4D Molecular Therapeutics is axing two clinical programs and cutting off funds for three other assets, with resources to be pivoted toward launching late-stage studies for the biotech's eye disease gene therapy, 4D-150.
The genetic medicines biotech is discarding a choroideremia program assessing a gene therapy dubbed 4D-110, according to a Jan. 10 release. Choroideremia is a rare eye disease that primarily impacts men.
The therapy had initially pulled in support from Roche, but the Big Pharma lost interest in 2021, removing funds for an early-stage clinical trial for the asset and handing rights to the therapy back to 4DMT. That phase 1 study was slated to conclude mid-2024, according to ClinicalTrials.gov.
The company is also tossing another rare disease clinical program, this one in X-linked retinitis pigmentosa, a genetic condition that causes blindness in men. That gene therapy, known as 4D-125, was being studied in a phase 1/2 trial that enrolled 21 patients and was expected to read out next year, according to ClinicalTrials.gov.
In addition, 4DMT is cutting off further investment for three more programs, pending additional financing or partnerships.
Those include an ongoing phase 1/2 trial assessing 4D-310 for Fabry disease-related cardiomyopathy. Back in 2023, the study was hit with an FDA hold when three cases of a kidney condition called atypical hemolytic uremic syndrome occurred in the first six patients dosed. The hold was later lifted in August 2024.
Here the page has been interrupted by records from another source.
(* ===== verification/Simulator.v ===== *)
(** * The synthetic agent ([src/src/northgate_rmm/simulator.py])

[SyntheticAgent] keeps its identifiers, its boot and its last sequence; its
methods mutate it before they can raise, so they are computations over a state
that holds the agent. A session is the agent beside the control plane it
enrolled with. *)
From stdpp Require Import prelude strings gmap sorting pretty ssreflect.
From S2P Require Import Prelude Uuid PyTime Sha256 Json Domain Ledger ControlPlane ControlPlaneProofs ControlPlaneTheorems.

Set Warnings "-clear-no-such-hyp".

Record SyntheticAgent := mkSyntheticAgent {
  sa_endpoint_id : uuid;
  sa_identity_id : uuid;
  sa_platform : Platform;
  sa_architecture : pystr;
  sa_agent_version : pystr;
  sa_boot_id : uuid;
  sa_sequence : Z;
}.

(** [u.bytes]: the 16 bytes, most significant first. *)
Fixpoint bytes_of (n : nat) (z : Z) : list Z :=
  match n with
  | O => []
  | S n' => bytes_of n' (z / 256)%Z ++ [(z mod 256)%Z]
  end.
Definition uuid_bytes (u : uuid) : list Z := bytes_of 16 (uuid_int u).

(** [SyntheticAgent.enroll]. *)
Definition enroll (display_name : pystr) (platform : Platform) (architecture : pystr)
    (now : datetime) : CP SyntheticAgent :=
  seed ← uuid4;
  let fingerprint := py "sha256:" ++ Sha256.hexdigest (uuid_bytes seed) in
  enrolled ← enroll_synthetic_endpoint display_name platform architecture fingerprint now
    (py "phase1-simulator");
  boot_id ← uuid4;
  mret (mkSyntheticAgent (ep_endpoint_id enrolled.1) (ei_identity_id enrolled.2) platform
          architecture (py "0.1.0-sim") boot_id 0).

(** ** Methods of the agent *)
Abbreviation Agent := (M (world SyntheticAgent)).

Definition set_sequence (n : Z) (a : SyntheticAgent) : SyntheticAgent :=
  mkSyntheticAgent (sa_endpoint_id a) (sa_identity_id a) (sa_platform a) (sa_architecture a)
    (sa_agent_version a) (sa_boot_id a) n.
Definition set_boot (b : uuid) (a : SyntheticAgent) : SyntheticAgent :=
  mkSyntheticAgent (sa_endpoint_id a) (sa_identity_id a) (sa_platform a) (sa_architecture a)
    (sa_agent_version a) b 0.

Definition _envelope (now : datetime) (ttl : Z) : Agent MessageEnvelope :=
  upd (λ a, set_sequence (sa_sequence a + 1) a);;
  message_id ← uuid4;
  a ← get;
  expires_at ← lift (dt_add now ttl);
  correlation_id ← uuid4;
  lift (new_MessageEnvelope message_id (sa_endpoint_id a) (sa_boot_id a) (sa_sequence a) now
          expires_at correlation_id PROTOCOL_VERSION).

Definition heartbeat (now : datetime) (ttl : Z) (capabilities : list pystr)
    : Agent HeartbeatMessage :=
  envelope ← _envelope now ttl;
  a ← get;
  payload ← lift (new_HeartbeatPayload (sa_agent_version a) capabilities);
  mret (mkHeartbeatMessage envelope payload).

(** [fields] are the items of the mapping. *)
Definition inventory (now : datetime) (fields : list (pystr * pystr)) (collector_complete : bool)
    (ttl : Z) : Agent InventoryMessage :=
  envelope ← _envelope now ttl;
  a ← get;
  payload ← lift (new_InventoryPayload (sa_platform a) (sa_architecture a)
    (py_sorted pair_leb fields) collector_complete 1);
  mret (mkInventoryMessage envelope payload).

Definition restart : Agent unit :=
  boot_id ← uuid4;
  upd (set_boot boot_id).

(** ** Sessions *)
Record Session := mkSession { ss_plane : ControlPlane; ss_agent : SyntheticAgent }.

Definition on_agent {A} (m : Agent A) : M (world Session) A := λ w,
  let '(w', r) := m (World (ss_agent (store w)) (rng w)) in
  (World (mkSession (ss_plane (store w)) (store w')) (rng w'), r).
Definition on_plane {A} (m : CP A) : M (world Session) A := λ w,
  let '(w', r) := m (World (ss_plane (store w)) (rng w)) in
  (World (mkSession (store w') (ss_agent (store w))) (rng w'), r).

(** One thing the agent does; a message made at [now] is received at [received]. *)
Inductive action :=
| Beat (now : datetime) (ttl : Z) (capabilities : list pystr) (received : datetime)
| Report (now : datetime) (ttl : Z) (fields : list (pystr * pystr)) (complete : bool)
    (received : datetime)
| Restart.

Definition perform (a : action) : M (world Session) unit :=
  match a with
  | Beat now ttl capabilities received =>
    message ← on_agent (heartbeat now ttl capabilities);
    s ← get;
    on_plane (ingest_heartbeat (sa_identity_id (ss_agent s)) message received);; mret tt
  | Report now ttl fields complete received =>
    message ← on_agent (inventory now fields complete ttl);
    s ← get;
    on_plane (ingest_inventory (sa_identity_id (ss_agent s)) message received);; mret tt
  | Restart => on_agent restart
  end.

Fixpoint perform_all (l : list action) : M (world Session) unit :=
  match l with
  | [] => mret tt
  | a :: rest => perform a;; perform_all rest
  end.

(** Enrollment, then the actions. *)
Definition session (display_name : pystr) (platform : Platform) (architecture : pystr)
    (now : datetime) (actions : list action) (w : world ControlPlane)
    : world Session * result unit :=
  match enroll display_name platform architecture now w with
  | (w', Ok agent) => perform_all actions (World (mkSession (store w') agent) (rng w'))
  | (w', Raise e) =>
    (World (mkSession (store w') (mkSyntheticAgent uuid_nil uuid_nil platform [] [] uuid_nil 0))
       (rng w'), Raise e)
  end.

(** ** What a session needs *)

(** A message made at [now] for [ttl] can be built, and is received in time. *)
Record timely (now : datetime) (ttl : Z) (received : datetime) : Prop := {
  tm_now : aware now = true;
  tm_received : usable received;
  tm_ttl : (0 < ttl ≤ MAX_MESSAGE_TTL)%Z;
  tm_range : dt_in_range (dt_wall now + ttl) = true;
  tm_skew : (instant now ≤ instant received + MAX_CLOCK_SKEW)%Z;
  tm_live : (instant received < instant now + ttl)%Z;
}.

Definition action_ok (platform : Platform) (architecture : pystr) (a : action) : Prop :=
  match a with
  | Beat now ttl capabilities received =>
    timely now ttl received ∧
    HeartbeatPayload_post_init (mkHeartbeatPayload (py "0.1.0-sim") capabilities) = Ok tt
  | Report now ttl fields complete received =>
    timely now ttl received ∧
    InventoryPayload_post_init (mkInventoryPayload platform architecture
      (py_sorted pair_leb fields) complete 1) = Ok tt
  | Restart => True
  end.

(** The observation type an action leaves, if it sends a message. *)
Definition kind (a : action) : option pystr :=
  match a with
  | Beat _ _ _ _ => Some (py "heartbeat")
  | Report _ _ _ _ _ => Some (py "inventory")
  | Restart => None
  end.

(** The plane is ready for the agent's next message, and [n] more draws of [k]
can be made that are new to it and to the agent. *)
Record ready (s : Session) (k : nat → uuid) (n : nat) : Prop := {
  rd_wf : cp_wf (ss_plane s);
  rd_identity : ∃ id, cp_identities (ss_plane s) !! sa_identity_id (ss_agent s) = Some id ∧
    ei_revoked_at id = None ∧ ei_endpoint_id id = sa_endpoint_id (ss_agent s);
  rd_endpoint : ∃ ep, cp_endpoints (ss_plane s) !! sa_endpoint_id (ss_agent s) = Some ep ∧
    ep_platform ep = sa_platform (ss_agent s) ∧ ep_architecture ep = sa_architecture (ss_agent s);
  rd_version : sa_agent_version (ss_agent s) = py "0.1.0-sim";
  rd_sequence : (0 ≤ sa_sequence (ss_agent s))%Z ∧
    (default 0 (cp_last_sequences (ss_plane s) !! (sa_identity_id (ss_agent s), sa_boot_id (ss_agent s)))
       ≤ sa_sequence (ss_agent s))%Z;
  rd_draws : distinct_draws k n;
  rd_seen i : i < n → k i ∉ cp_seen_message_ids (ss_plane s);
  rd_boots i : i < n → cp_last_sequences (ss_plane s) !! (sa_identity_id (ss_agent s), k i) = None;
  rd_boot i : i < n → k i ≠ sa_boot_id (ss_agent s);
}.

(** The envelope the agent's next message carries. *)
Definition next_envelope (a : SyntheticAgent) (k : nat → uuid) (now expires : datetime)
    : MessageEnvelope :=
  mkEnvelope (k 0) (sa_endpoint_id a) (sa_boot_id a) (sa_sequence a + 1) now expires (k 1)
    PROTOCOL_VERSION.

Lemma envelope_run a k now ttl received :
  timely now ttl received → (0 ≤ sa_sequence a < MAX_SEQUENCE)%Z →
  ∃ expires, dt_add now ttl = Ok expires ∧ envelope_ok (next_envelope a k now expires) ∧
    _envelope now ttl (World a k) =
      (World (set_sequence (sa_sequence a + 1) a) (shift 2 k), Ok (next_envelope a k now expires)).
Proof.
  intros [Haw _ Httl Hrg _ _] Hseq.
  destruct (dt_add now ttl) as [expires|e] eqn:Hadd; [|by rw /dt_add Hrg in Hadd].
  exists expires. destruct (dt_add_Ok _ _ _ Hadd) as [Hi Htz].
  assert (envelope_ok (next_envelope a k now expires)) as Hok.
  { apply envelope_ok_spec. cbn. unfold aware in *. rw Hi Htz. split_and!; [done..|lia|lia|lia|lia]. }
  split_and!; [done|done|].
  unfold _envelope, mbind, M_bind, upd, modify, uuid4, get, gets, lift, new_MessageEnvelope. cbn.
  rw Hadd. unfold envelope_ok, next_envelope in Hok. by rw Hok.
Qed.

Lemma envelope_authorized s k n now ttl received expires id :
  ready s k (4 + n) → timely now ttl received → dt_add now ttl = Ok expires →
  cp_identities (ss_plane s) !! sa_identity_id (ss_agent s) = Some id →
  ei_revoked_at id = None → ei_endpoint_id id = sa_endpoint_id (ss_agent s) →
  authorized (ss_plane s) (sa_identity_id (ss_agent s))
    (next_envelope (ss_agent s) k now expires) received id.
Proof.
  intros Hr Ht Hadd Hid Hrev Hep. destruct (dt_add_Ok _ _ _ Hadd) as [Hi _].
  destruct Ht as [? ? ? ? ? ?], (rd_sequence _ _ _ Hr).
  split; cbn; [done..|lia|lia|apply (rd_seen _ _ _ Hr); lia|lia].
Qed.

Lemma ready_accepted s k n now expires received ty schema digest w' o :
  ready s k (4 + n) →
  accepted (World (ss_plane s) (shift 2 k)) (sa_identity_id (ss_agent s))
    (next_envelope (ss_agent s) k now expires) received ty schema digest w' o →
  let s' := mkSession (store w') (set_sequence (sa_sequence (ss_agent s) + 1) (ss_agent s)) in
  ready s' (rng w') n ∧
  cp_observations (store w') = cp_observations (ss_plane s) ++ [o] ∧
  ob_endpoint_id o = sa_endpoint_id (ss_agent s) ∧ ob_observation_type o = ty.
Proof.
  intros [Hwf (id & Hid & Hrev & Hepid) (ep & Hep & Hpl & Har) Hver Hseq Hinj Hseen Hboots Hboot] Hacc s'.
  pose proof (accepted_wf (World (ss_plane s) (shift 2 k)) _ _ _ _ _ _ _ _ Hwf Hacc) as Hwf'.
  destruct Hacc as [id' q ep' Hauth Hq -> Hobs Hafter ->]. cbn in *.
  pose proof (au_identity _ _ _ _ _ Hauth) as Hid'. cbn in Hid'. simplify_eq. rw Hepid in Hq Hobs Hafter.
  simplify_eq. split_and!; [|done..].
  destruct (ea_platform _ _ _ Hafter) as [Hp' Ha'].
  clear Hafter.
  split; cbn; [done|by exists id| |done| | | | |].
  - rw Hepid lookup_insert_eq. exists ep'. by rw Hp' Ha'.
  - rw lookup_insert_eq /=. lia.
  - by apply (distinct_shift 4 k (4 + n)).
  - intros i Hi. rw not_elem_of_union not_elem_of_singleton. split; [|apply Hseen; lia].
    intros Heq. apply Hinj in Heq; lia.
  - intros i Hi. rw lookup_insert_ne; [apply Hboots; lia|].
    intros [= Heq]. apply (Hboot (4 + i)); [lia|done].
  - intros i Hi. apply (Hboot (4 + i)). lia.
Qed.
The other two programs subject to the money shutoff are both preclinical: 4D-175, in geographic atrophy, and 4D-725, in alpha-1-antitrypsin deficiency lung disease.
4DMT has also decided not to invest anything into new preclinical candidates for the time being. The company said it’s currently exploring partnership prospects and other financing options.
The reorganization is expected to extend the California biotech’s runway into 2028. As of Dec. 31, the company had $506 million in cash and marketable securities.
Those funds will be used mostly to fuel pre-commercialization activities and collect 52-week data from two phase 3 clinical trials in wet age-related macular degeneration, or wet AMD, for 4D-150. The gene therapy uses an adeno-associated virus vector to deliver transgenes encoding aflibercept, the molecule that Regeneron sells as Eylea, and interferes with RNA to inhibit VEGF-C.
The money will also be used to push 4D-150 into late-stage testing for diabetic macular edema. In a phase 2 trial, the drug was found to be well tolerated among 21 patients, according to interim results also shared Jan. 10.
Additionally, the study helped the biotech determine a phase 3 dose level: 3E10 vg/eye. Patients within that dosing arm during the midstage trial were linked to a sustained gain of best corrected visual acuity of 8.4 letters, according to 4DMT.
The company will be presenting the 32-week results in a webcast on Feb. 10, and also expects to share a 52-week interim data update at a midyear scientific conference.